Exercise description —
Write out exactly the lines that run from the one containing "pose proof reach_calling" to the end of the entries below, with both end lines included.

Stored items:
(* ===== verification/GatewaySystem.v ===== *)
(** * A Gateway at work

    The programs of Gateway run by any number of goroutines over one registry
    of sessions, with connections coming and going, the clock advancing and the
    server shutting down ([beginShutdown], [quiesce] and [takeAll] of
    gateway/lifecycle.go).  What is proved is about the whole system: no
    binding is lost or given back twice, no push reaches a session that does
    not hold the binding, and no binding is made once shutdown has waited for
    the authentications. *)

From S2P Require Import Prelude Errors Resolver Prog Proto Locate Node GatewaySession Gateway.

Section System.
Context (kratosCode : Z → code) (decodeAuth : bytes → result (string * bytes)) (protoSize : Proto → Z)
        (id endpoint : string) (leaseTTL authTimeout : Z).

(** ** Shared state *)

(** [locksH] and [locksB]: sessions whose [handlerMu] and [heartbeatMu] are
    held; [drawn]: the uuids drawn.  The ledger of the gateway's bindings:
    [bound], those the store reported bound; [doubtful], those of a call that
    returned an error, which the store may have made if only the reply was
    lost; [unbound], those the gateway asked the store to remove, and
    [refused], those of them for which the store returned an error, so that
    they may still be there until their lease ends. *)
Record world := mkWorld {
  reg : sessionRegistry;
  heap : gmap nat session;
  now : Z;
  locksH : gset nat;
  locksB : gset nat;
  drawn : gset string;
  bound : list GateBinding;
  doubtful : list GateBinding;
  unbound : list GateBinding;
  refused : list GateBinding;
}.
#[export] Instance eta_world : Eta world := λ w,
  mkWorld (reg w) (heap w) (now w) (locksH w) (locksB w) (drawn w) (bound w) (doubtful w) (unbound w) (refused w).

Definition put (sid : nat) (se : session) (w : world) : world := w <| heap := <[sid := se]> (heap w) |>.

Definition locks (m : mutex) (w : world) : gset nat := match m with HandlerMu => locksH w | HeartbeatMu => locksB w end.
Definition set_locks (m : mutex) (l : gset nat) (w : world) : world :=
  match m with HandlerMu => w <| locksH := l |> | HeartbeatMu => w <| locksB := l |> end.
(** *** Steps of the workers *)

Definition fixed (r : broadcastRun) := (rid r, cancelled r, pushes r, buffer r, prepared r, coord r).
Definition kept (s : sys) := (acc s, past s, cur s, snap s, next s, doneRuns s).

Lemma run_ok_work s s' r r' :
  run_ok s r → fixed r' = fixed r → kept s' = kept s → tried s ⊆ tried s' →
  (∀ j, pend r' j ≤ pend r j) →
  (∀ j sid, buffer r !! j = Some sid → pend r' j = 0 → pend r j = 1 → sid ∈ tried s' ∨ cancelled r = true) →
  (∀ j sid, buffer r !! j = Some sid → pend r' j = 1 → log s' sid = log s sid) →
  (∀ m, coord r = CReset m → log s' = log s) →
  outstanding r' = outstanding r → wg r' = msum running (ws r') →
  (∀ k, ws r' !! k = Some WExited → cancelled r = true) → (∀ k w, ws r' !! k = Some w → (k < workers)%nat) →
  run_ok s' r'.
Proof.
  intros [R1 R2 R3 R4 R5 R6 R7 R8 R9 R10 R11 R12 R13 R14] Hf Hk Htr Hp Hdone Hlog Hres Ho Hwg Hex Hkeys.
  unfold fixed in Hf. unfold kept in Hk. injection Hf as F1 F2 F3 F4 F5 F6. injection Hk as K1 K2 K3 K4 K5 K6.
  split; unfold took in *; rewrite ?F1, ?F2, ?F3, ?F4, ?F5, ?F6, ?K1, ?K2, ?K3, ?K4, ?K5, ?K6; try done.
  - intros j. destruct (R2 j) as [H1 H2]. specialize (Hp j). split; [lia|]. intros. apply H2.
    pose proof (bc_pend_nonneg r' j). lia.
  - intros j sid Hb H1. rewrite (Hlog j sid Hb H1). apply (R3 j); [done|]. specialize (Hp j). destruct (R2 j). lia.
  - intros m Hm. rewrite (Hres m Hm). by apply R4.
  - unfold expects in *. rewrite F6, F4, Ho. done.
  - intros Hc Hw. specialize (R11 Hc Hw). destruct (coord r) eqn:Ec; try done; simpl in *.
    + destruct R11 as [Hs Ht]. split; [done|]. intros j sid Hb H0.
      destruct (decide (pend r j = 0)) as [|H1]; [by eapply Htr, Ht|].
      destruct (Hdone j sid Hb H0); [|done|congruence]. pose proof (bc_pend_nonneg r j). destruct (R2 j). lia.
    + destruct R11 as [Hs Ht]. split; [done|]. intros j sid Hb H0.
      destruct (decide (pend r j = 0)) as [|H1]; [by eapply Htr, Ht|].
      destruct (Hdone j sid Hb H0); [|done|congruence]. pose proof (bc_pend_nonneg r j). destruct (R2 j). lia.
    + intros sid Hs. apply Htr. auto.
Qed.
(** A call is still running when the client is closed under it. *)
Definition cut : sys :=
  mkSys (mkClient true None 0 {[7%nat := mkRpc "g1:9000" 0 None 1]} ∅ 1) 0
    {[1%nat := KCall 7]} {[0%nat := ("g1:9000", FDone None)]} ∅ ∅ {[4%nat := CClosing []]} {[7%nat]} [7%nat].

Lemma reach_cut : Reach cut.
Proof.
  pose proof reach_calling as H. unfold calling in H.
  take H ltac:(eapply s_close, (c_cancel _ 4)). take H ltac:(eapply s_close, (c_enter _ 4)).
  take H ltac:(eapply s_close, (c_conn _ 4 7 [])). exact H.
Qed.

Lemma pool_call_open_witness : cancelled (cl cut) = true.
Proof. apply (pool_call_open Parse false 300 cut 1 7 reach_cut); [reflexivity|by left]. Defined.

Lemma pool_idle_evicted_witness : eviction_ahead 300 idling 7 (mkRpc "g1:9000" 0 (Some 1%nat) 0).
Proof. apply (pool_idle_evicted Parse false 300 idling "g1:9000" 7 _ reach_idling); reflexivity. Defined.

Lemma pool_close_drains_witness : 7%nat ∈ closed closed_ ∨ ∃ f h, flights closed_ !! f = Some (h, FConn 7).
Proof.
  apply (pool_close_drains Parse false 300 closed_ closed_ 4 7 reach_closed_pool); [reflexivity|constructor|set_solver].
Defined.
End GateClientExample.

Answer space —
  pose proof reach_calling as H. unfold calling in H.
  take H ltac:(eapply s_close, (c_cancel _ 4)). take H ltac:(eapply s_close, (c_enter _ 4)).
  take H ltac:(eapply s_close, (c_conn _ 4 7 [])). exact H.
Qed.

Lemma pool_call_open_witness : cancelled (cl cut) = true.
Proof. apply (pool_call_open Parse false 300 cut 1 7 reach_cut); [reflexivity|by left]. Defined.

Lemma pool_idle_evicted_witness : eviction_ahead 300 idling 7 (mkRpc "g1:9000" 0 (Some 1%nat) 0).
Proof. apply (pool_idle_evicted Parse false 300 idling "g1:9000" 7 _ reach_idling); reflexivity. Defined.

Lemma pool_close_drains_witness : 7%nat ∈ closed closed_ ∨ ∃ f h, flights closed_ !! f = Some (h, FConn 7).
Proof.
  apply (pool_close_drains Parse false 300 closed_ closed_ 4 7 reach_closed_pool); [reflexivity|constructor|set_solver].
Defined.
End GateClientExample.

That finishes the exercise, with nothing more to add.